- [Supplied records]:
(** One block read: the buffer gets its bytes. *)
Lemma read_block m cs hi k o n local : blocks_ok cs hi -> 0 <= k < hi -> 0 <= o -> 0 < n -> o + n <= 4096 ->
  exists m' cs', rdfs_rdma_block_rw sbi post_ok m cs b local (loc k).1 (loc k).2 o n RDFS_READ = Ret (n, m', cs') /\
    blocks_ok cs' hi /\ (forall x, 0 <= x < hi * 4096 -> file_byte cs' x = file_byte cs x) /\
    forall a, ldb m' a = if decide (dma_va sbi b local <= a < dma_va sbi b local + n)
      then file_byte cs (k * 4096 + o + (a - dma_va sbi b local)) else ldb m a.
Proof using Hpost.
  intros HB Hk Ho Hn Hon. pose proof HB as [B1 B2]. destruct (B1 k Hk) as (c & E & H1 & H2 & H3 & H4).
  unfold rdfs_rdma_block_rw. rewrite E. cbn [mbind outcome_bind]. rewrite Hpost. cbn [negb].
  eexists _, _. split; [reflexivity|]. split; [by apply blocks_ok_upd|]. split.
  - intros x Hx. rewrite (file_byte_upd cs hi k c) by done. case_decide as Hd; [|done].
    unfold file_byte. by rewrite Hd, E.
  - intros a. unfold RDFS_BLOCK_SIZE. change (2 ^ 12) with 4096. rewrite u64_small, u32_small by lia.
    rewrite ldb_copy, Z2Nat.id by lia. case_decide as Hd; [|done].
    set (x := k * 4096 + o + (a - dma_va sbi b local)).
    assert (Hxk : x / 4096 = k) by (unfold x; zdm). assert (Hxo : x mod 4096 = o + (a - dma_va sbi b local)) by (unfold x; zdm).
    unfold file_byte. rewrite Hxk, E, Hxo. f_equal. lia.
Qed.

Lemma set_mem_id w : set_mem (w_mem w) w = w.
Proof using Type. by destruct w. Qed.

Lemma set_mem_twice m m' w : set_mem m (set_mem m' w) = set_mem m w.
Proof using Type. done. Qed.

(** The range of file bytes [start, end_) and the registered buffer. *)
Record range_ok (hi start end_ : Z) : Prop := {
  rng_start : 0 <= start;
  rng_hi : end_ <= hi * 4096;
  rng_small : end_ + 4096 < 2 ^ 63;
  rng_buf : 0 <= local_rw_addr b /\ local_rw_addr b + (end_ - start) < 2 ^ 64;
  rng_page : end_ - start <= PAGE_SIZE
}.

Lemma dma_buf x : dma_va sbi b (local_rw_addr b + x) = buf_va + x.
Proof using Type. unfold dma_va, buf_va. lia. Qed.

(** What the loop looks up at byte [i]. *)
Lemma locate w hi i m : located w hi -> 0 <= i < 2 ^ 63 -> i < hi * 4096 ->
  (forall a, ~ (buf_va <= a < buf_va + PAGE_SIZE) -> ldb m a = ldb (w_mem w) a) ->
  rdfs_search_metadata (mld sbi 8 (set_mem m w)) vaddr (block_start i) = Ret (loc (i / 4096)).
Proof using Type.
  intros HL Hi Hh Hm. rewrite block_start_eq by lia. apply HL; [done|zdm].
Qed.

Lemma write_loop_ok fuel w cs hi start i end_ rw_addr : blocks_ok cs hi -> located w hi -> range_ok hi start end_ ->
  start <= i -> (i < end_ -> rw_addr = local_rw_addr b + (i - start)) -> (Z.to_nat (end_ - i) < fuel)%nat ->
  exists cs', rw_loop sbi post_ok fuel w cs b vaddr i end_ rw_addr RDFS_WRITE = Ret (w, cs') /\ blocks_ok cs' hi /\
    forall x, 0 <= x < hi * 4096 ->
      file_byte cs' x = if decide (i <= x < end_) then ldb (w_mem w) (buf_va + (x - start)) else file_byte cs x.
Proof using Hpost.
  revert cs i rw_addr. induction fuel as [|fuel IH]; intros cs i rw_addr HB HL HR Hi Ha Hf; [lia|].
  pose proof HR as [R1 R2 R3 R4 R5]. cbn [rw_loop]. destruct (Z.ltb_spec i end_) as [Hlt|Hge].
  2:{ exists cs. split; [done|]. split; [done|]. intros x Hx. by rewrite decide_False by lia. }
  specialize (Ha Hlt). subst rw_addr. destruct (block_step i end_ ltac:(lia) ltac:(lia)) as (E1 & E2 & E3).
  pose proof (locate w hi i (w_mem w) HL ltac:(lia) ltac:(lia) ltac:(done)) as El. rewrite set_mem_id in El. rewrite El.
  cbn [mbind outcome_bind]. rewrite block_offset_mod, (surjective_pairing (loc (i / 4096))).
  set (n := block_size i end_) in *. set (k := i / 4096). assert (Hk : 0 <= k < hi) by (unfold k; zdm).
  assert (Ei : i = k * 4096 + i mod 4096) by (unfold k; zdm).
  destruct (write_block (w_mem w) cs hi k (i mod 4096) n (local_rw_addr b + (i - start)) HB Hk) as (cs1 & -> & HB1 & Hx1);
    [zdm|lia|lia|]. cbn [mbind outcome_bind]. rewrite set_mem_id.
  destruct (IH cs1 (next_block i) (u64 (local_rw_addr b + (i - start) + n)) HB1 HL HR) as (cs2 & -> & HB2 & Hx2).
  - rewrite E2. zdm.
  - rewrite E2. intros Hn. rewrite u64_small by lia. lia.
  - rewrite E2. pose proof (Z.mod_pos_bound i 4096 ltac:(lia)). lia.
  - exists cs2. split; [done|]. split; [done|]. intros x Hx. rewrite Hx2, Hx1 by done. rewrite E2, <- Ei, dma_buf.
    pose proof (Z.mod_pos_bound i 4096 ltac:(lia)).
    repeat case_decide; try lia; try done. f_equal. lia.
Qed.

- [What is being asked]: Would you transcribe, unchanged, every line of the material from the one containing "destruct (IH cs1" to the very end, including both, and nothing else?

- [Result for this exercise]:
  destruct (IH cs1 (next_block i) (u64 (local_rw_addr b + (i - start) + n)) HB1 HL HR) as (cs2 & -> & HB2 & Hx2).
  - rewrite E2. zdm.
  - rewrite E2. intros Hn. rewrite u64_small by lia. lia.
  - rewrite E2. pose proof (Z.mod_pos_bound i 4096 ltac:(lia)). lia.
  - exists cs2. split; [done|]. split; [done|]. intros x Hx. rewrite Hx2, Hx1 by done. rewrite E2, <- Ei, dma_buf.
    pose proof (Z.mod_pos_bound i 4096 ltac:(lia)).
    repeat case_decide; try lia; try done. f_equal. lia.
Qed.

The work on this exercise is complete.